Established Member (Voting Rights)
Physical fatigue crucially influences our decisions to partake in effortful action. However, there is a limited understanding of how fatigue impacts effort-based decision-making at the level of brain and behavior. We use functional magnetic resonance imaging to record markers of brain activity while human participants engage in uncertain choices for prospective physical effort, before and after bouts of exertion. Using computational modeling of choice behavior we find that fatiguing exertions cause participants to increase their subjective cost of effort, compared to a baseline/rested state. We describe a mechanism by which signals related to motor cortical state in premotor cortex influence effort value computations, instantiated by insula, thereby increasing an individual’s subjective valuation of prospective physical effort while fatigued. Our findings provide a neurobiological account of how information about bodily state modulates decisions to engage in physical activity.

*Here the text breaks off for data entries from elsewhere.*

(** * monkit span core (span.go): a shallow embedding and its properties

    The Go file [span.go] implements the span state machine of the tracing
    library: [newSpan] with the finish closure it returns, [addChild],
    [removeChild], [orphan], the context lookup [Value]/[SpanFromCtx] and the
    accessors.  Spans are heap objects that alias each other (parent
    pointers, child sets, contexts), so the embedding keeps an explicit
    store of spans, traces and slice backing arrays, and every Go function
    becomes a computation in a small state-and-log monad: it may crash
    (nil dereference, spinning for ever on a held lock), it threads the
    store, and it logs every call that leaves the file (Func, registry,
    observer, lock). *)

From stdpp Require Import base option list gmap sets strings sorting.
From Stdlib Require Import ZArith Lia.

Open Scope Z_scope.
Open Scope nat_scope.

(** ** Data model *)

(** Addresses of heap objects ([*Span], [*Trace], slice backing arrays). *)
Abbreviation ptr := nat (only parsing).

(** [type ctxKey int; const spanKey ctxKey = iota].  A lookup key is an
    [interface{}]: either the reserved [spanKey] or any other value. *)
Inductive Key :=
| spanKey
| userKey (k : nat).

(** An [interface{}] value as returned by [Context.Value]: nil, a [*Span]
    (which may be a nil pointer) or a value of some other type. *)
Inductive Iface :=
| INil
| ISpan (s : option ptr)
| IOther (v : nat).

(** A [context.Context] interface value.  Its dynamic type is [*Span] or
    some other implementation, which is given by its [Value] method.  The
    [Context] embedded in a span is immutable after construction, so a
    non-nil [*Span] is carried together with the context it embeds. *)
Inductive context :=
| CtxNil
| CtxOther (value : Key → Iface)
| CtxNilSpan
| CtxSpan (s : ptr) (inner : context).

(** [*Func]: the call-site descriptor with the registry [f.scope.r]. *)
Record Func := { fn : nat; scope_r : nat }.

Record Annotation := { Name : string; Value : string }.

(** A Go slice header: backing array ([None] for the nil slice), offset of
    the first element in it, length and capacity. *)
Record Slice := {
  sl_arr : option ptr;
  sl_off : nat;
  sl_len : nat;
  sl_cap : nat }.

Definition nil_slice : Slice :=
  {| sl_arr := None; sl_off := 0; sl_len := 0; sl_cap := 0 |}.

Record Span := {
  (* sync/atomic things *)
  mtx : bool;
  (* immutable things from construction *)
  id : Z;
  start : Z;
  f : Func;
  trace : option ptr;
  parent : option ptr;
  args : list nat;
  Context : context;
  (* protected by mtx *)
  done : bool;
  orphaned : bool;
  children : gset nat;
  annotations : Slice }.

(** Modelled from the spec: the Trace type (trace.go is not part of the
    file): "identifies one root-to-leaves lineage; owns an optional
    Observer". *)
Record Trace := { trace_id : Z; observer : option nat }.

Record State := {
  spans : gmap nat Span;
  traces : gmap nat Trace;
  arrays : gmap nat (list Annotation) }.

(** Calls that leave span.go, and lock operations, in program order. *)
Inductive Event :=
| EvLock (s : ptr)
| EvUnlock (s : ptr)
| EvFuncStart (fn : Func) (parent : option Func)
| EvFuncEnd (fn : Func) (err : option nat) (panicked : bool) (duration : Z)
| EvObserveTrace (r : nat) (t : ptr)
| EvRootSpanStart (r : nat) (s : ptr)
| EvRootSpanEnd (r : nat) (s : ptr)
| EvOrphanedSpan (r : nat) (s : ptr)
| EvOrphanEnd (r : nat) (s : ptr)
| EvObserverStart (o : nat) (s : ptr)
| EvObserverFinish (o : nat) (s : ptr) (err : option nat) (panicked : bool)
    (finish : Z)
| EvVisit (s : ptr)
| EvPanic (v : nat).

Global Instance Key_eq_dec : EqDecision Key.
Proof. solve_decision. Defined.
Global Instance Func_eq_dec : EqDecision Func.
Proof. solve_decision. Defined.
Global Instance Event_eq_dec : EqDecision Event.
Proof. solve_decision. Defined.
Global Instance Annotation_eq_dec : EqDecision Annotation.
Proof. solve_decision. Defined.

(** Field updates. *)
Definition set_mtx (b : bool) (sp : Span) : Span :=
  {| mtx := b; id := id sp; start := start sp; f := f sp; trace := trace sp;
     parent := parent sp; args := args sp; Context := Context sp;
     done := done sp; orphaned := orphaned sp; children := children sp;
     annotations := annotations sp |}.

Definition set_done (b : bool) (sp : Span) : Span :=
  {| mtx := mtx sp; id := id sp; start := start sp; f := f sp;
     trace := trace sp; parent := parent sp; args := args sp;
     Context := Context sp; done := b; orphaned := orphaned sp;
     children := children sp; annotations := annotations sp |}.

Definition set_orphaned (b : bool) (sp : Span) : Span :=
  {| mtx := mtx sp; id := id sp; start := start sp; f := f sp;
     trace := trace sp; parent := parent sp; args := args sp;
     Context := Context sp; done := done sp; orphaned := b;
     children := children sp; annotations := annotations sp |}.

Definition set_children (c : gset nat) (sp : Span) : Span :=
  {| mtx := mtx sp; id := id sp; start := start sp; f := f sp;
     trace := trace sp; parent := parent sp; args := args sp;
     Context := Context sp; done := done sp; orphaned := orphaned sp;
     children := c; annotations := annotations sp |}.

Definition set_annotations (a : Slice) (sp : Span) : Span :=
  {| mtx := mtx sp; id := id sp; start := start sp; f := f sp;
     trace := trace sp; parent := parent sp; args := args sp;
     Context := Context sp; done := done sp; orphaned := orphaned sp;
     children := children sp; annotations := a |}.

Definition with_spans (h : gmap nat Span) (st : State) : State :=
  {| spans := h; traces := traces st; arrays := arrays st |}.

Definition with_traces (h : gmap nat Trace) (st : State) : State :=
  {| spans := spans st; traces := h; arrays := arrays st |}.

Definition with_arrays (h : gmap nat (list Annotation)) (st : State) : State :=
  {| spans := spans st; traces := traces st; arrays := h |}.

(** ** The monad of span operations

    [None] is a run that does not return: a nil or dangling pointer is
    dereferenced, or the spin lock is taken while it is held. *)
Definition M (A : Type) : Type := State → option (A * State * list Event).

Definition ret {A} (a : A) : M A := λ st, Some (a, st, []).

Definition bind {A B} (m : M A) (k : A → M B) : M B :=
  λ st,
    match m st with
    | Some (a, st1, e1) =>
        match k a st1 with
        | Some (b, st2, e2) => Some (b, st2, e1 ++ e2)
        | None => None
        end
    | None => None
    end.

Declare Scope span_scope.
Delimit Scope span_scope with span.
Notation "x <- m ;; k" := (bind m (λ x, k))
  (at level 100, m at next level, right associativity) : span_scope.
Notation "m ;;; k" := (bind m (λ _, k))
  (at level 100, right associativity) : span_scope.
Open Scope span_scope.

Definition crash {A} : M A := λ _, None.

Definition lift {A} (o : option A) : M A :=
  match o with Some a => ret a | None => crash end.

Definition emit (e : Event) : M unit := λ st, Some (tt, st, [e]).

Definition get_span (s : ptr) : M Span :=
  λ st, match spans st !! s with
        | Some sp => Some (sp, st, [])
        | None => None
        end.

Open Access: nature communications

Popular article: Got fatigue? Study further pinpoints brain regions that may control it
 
Now that I've skimmed the two links it looks very much like this has nothing to do with what people with ME experience but fatigue in normal healthy individuals. Could have missed something here I suppose. But it doesn't seem relevant to the type of 'fatigue' (a not very accurate word really) that is experienced with ME.
 
The Science daily article is a bit confused.

The results are largely unsuprising. They simply associated lower activity of some premotor regions with less compensatory effort during fatiguing activity.

The sense of effort is upstream of the motor cortex and is effectively the level of upstream drive that goes into the motor cortex. The motor cortex itself does not sense effort. When the excitability of the motor cortex is lowered (which is noted) due to feedback from fatigue sensing afferents, this is "central fatigue" and means lower force output at the same effort level.

The authors are noting that those who 'felt the most fatigue' had less behavioural change UPSTREAM from the motor cortex (which they noted as associated with the dorsal anterior cingulate and bilateral insula - premotor regions). These participants didn't increase their effort to compensate, but why is this surprising at all?

The authors state:

In the context of our experiment, if an individual’s motor system does not appropriately adjust its resting state in response to repeated exertions, one might feel that effort is particularly costly because of the discrepancy between the motor production that one believes they can achieve and their actual motor capacity following fatigue. In contrast, it is possible that fatigue arises from an accurate representation of an individual’s bodily state and that changes in subjective preferences are simply a reflection of the altered motor cortical state that occurs following fatiguing physical exertion11,12,13,14,15.

These findings are consistent with the idea that a miscalibration of motor regions is related to fatigue-induced changes in subjective effort preferences—those participants that find effort to be particularly costly following fatigue may be those who do not modify their motor cortical activity to accommodate the reduced motor capacity that results from repeated exertion.

The authors are tying themselves in knots that don't need to exist, there doesn't have to be any miscalibration at all. The subjective increase in effort for the same motor output is due to the attenuation of motor excitibility due to afferent feedback. So there is a very real requirement for more effort and if they are feeling fatigue, some choose not to put in that extra effort hence the lower activity in the premotor areas.